Then he showed me Joshua the high priest standing before the Angel of the Lord, and Satan standing at his right hand to oppose him. And the Lord said to Satan, “The Lord rebuke you, Satan! The Lord who has chosen Jerusalem rebuke you! Is this not a brand plucked from the fire?” Now Joshua was clothed with filthy garments, and was standing before the Angel. Then He answered and spoke to those who stood before Him, saying, “Take away the filthy garments from him.” And to him He said, “See, I have removed your iniquity from you, and I will clothe you with rich robes.” And I said, “Let them put a clean turban on his head.” So they put a clean turban on his head, and they put the clothes on him. And the Angel of the Lord stood by. Zechariah 3:1-5

Satan at a man's right hand is a rather ugly concept, but it happens. He is at his side to accuse him. When he accuses you, he is usually right. In this case, Joshua was clothed in filthy garments and Satan's accusation was true. This is why we are urged not to judge our brothers even if we are right, because we are doing the same work of the accuser. The one who can resolve this situation is precisely the intercessor, the advocate who intercedes for the accused.

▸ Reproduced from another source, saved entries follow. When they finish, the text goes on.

(** * Contribution-activity audit: the paginated collection engine

    A shallow embedding of [users_contribution_activity.py]: the request
    layer [run_query], the [later] merge rule, the cursor-driven feed
    collectors, the per-repository aggregation done in [main], and the
    row and status computation of [save_to_csv].

    Conventions of the embedding.
    - A JSON document parsed by [response.json()] is a value of [json];
      Python's [None] is [JNull].  An object holds the items of the
      parsed [dict], whose keys are distinct.  The dynamic operations
      the program applies to such values ([x[k]], [x.get(k, d)],
      [k in x], [not x], iteration) are embedded with the exceptions
      Python raises.  Numbers are integers: no query selects a number.
    - Logins and dates are read as strings, the type the schema of the
      queries gives them ([String!], [DateTime!]); timestamps are
      compared as Python compares [str], lexicographically.
    - Effects are explicit: a computation threads a [world] (the number
      of POSTs issued so far and the log of [time.sleep] durations) and
      ends in a value, a raised exception or, for the [while True]
      loops, exhaustion of the fuel.
    - The remote server is a function from the index of the POST and the
      request to what [SESSION.post] does at that call, the retries of
      the mounted [HTTPAdapter] included: a response with its final
      status, or an exception.
    - Output ([print], the CSV file) is not control flow.  When
      [save_to_csv] completes it yields the rows it has handed to the
      writer, in order; when it raises, the rows already in the file
      are not tracked. *)

From Stdlib Require Import ZArith List String Ascii Bool Lia.
From stdpp Require Import gmap strings list sorting.
Import ListNotations.

Set Warnings "-register-all".

Local Open Scope Z_scope.
Local Open Scope string_scope.
Local Open Scope list_scope.

(** ** Exceptions and results *)

Inductive exn : Type :=
| ConnectionError            (* requests.exceptions.ConnectionError *)
| Timeout                    (* requests.exceptions.Timeout *)
| JSONDecodeError            (* response.json() on a body that is not JSON *)
| KeyError
| TypeError
| AttributeError
| ValueError
| QueryFailed (status : Z)   (* the Exception built at line 60 *)
| OtherError                 (* any other subclass of Exception *)
| OverflowError              (* a [timedelta] or [datetime] out of range *)
| OutsideSchema.             (* a leaf the GraphQL schema types as String! is not a string *)

Inductive res (A : Type) : Type :=
| Ret (a : A)
| Raise (e : exn)
| OutOfFuel.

For He shall stand at the right hand of the poor, to save him from those who condemn him. Psalm 109:31

And in this quotation we are shown how his work of claiming power over men works

He [Satan] leads men into skepticism, causing them to lose confidence in God and to separate from His love; he tempts them to break His law, and then he claims them as his captives and contests the right of Christ to take them from him. He knows that those who seek God earnestly for pardon and grace will obtain it; therefore he presents their sins before them to discourage them. He is constantly seeking occasion against those who are trying to obey God. Even their best and most acceptable services he seeks to make appear corrupt. By countless devices, the most subtle and the most cruel, he endeavors to secure their condemnation. {CCh 351.1}

You felt identified, and it is not a question, it is an affirmation. You earnestly sought God for forgiveness and peace, you sought to obey God. You gave your best and most acceptable service, you gave yourself completely, and what you got in return was that you were reminded of your sins. Someone came and pointed at you to see the stain on your garment. You felt accused and considered your service corrupt and worthless. You heard condemnation, whether it came from outside or was formulated within your mind. That is the voice of the enemy. As a consequence, you doubted, lost confidence in God and the desire to draw near to him. You separated yourself from His love and were dominated by the desire to violate his law, to do what is contrary to his character and to remain in that which will keep you away from him. An important doubt has been planted in your mind about the character of God.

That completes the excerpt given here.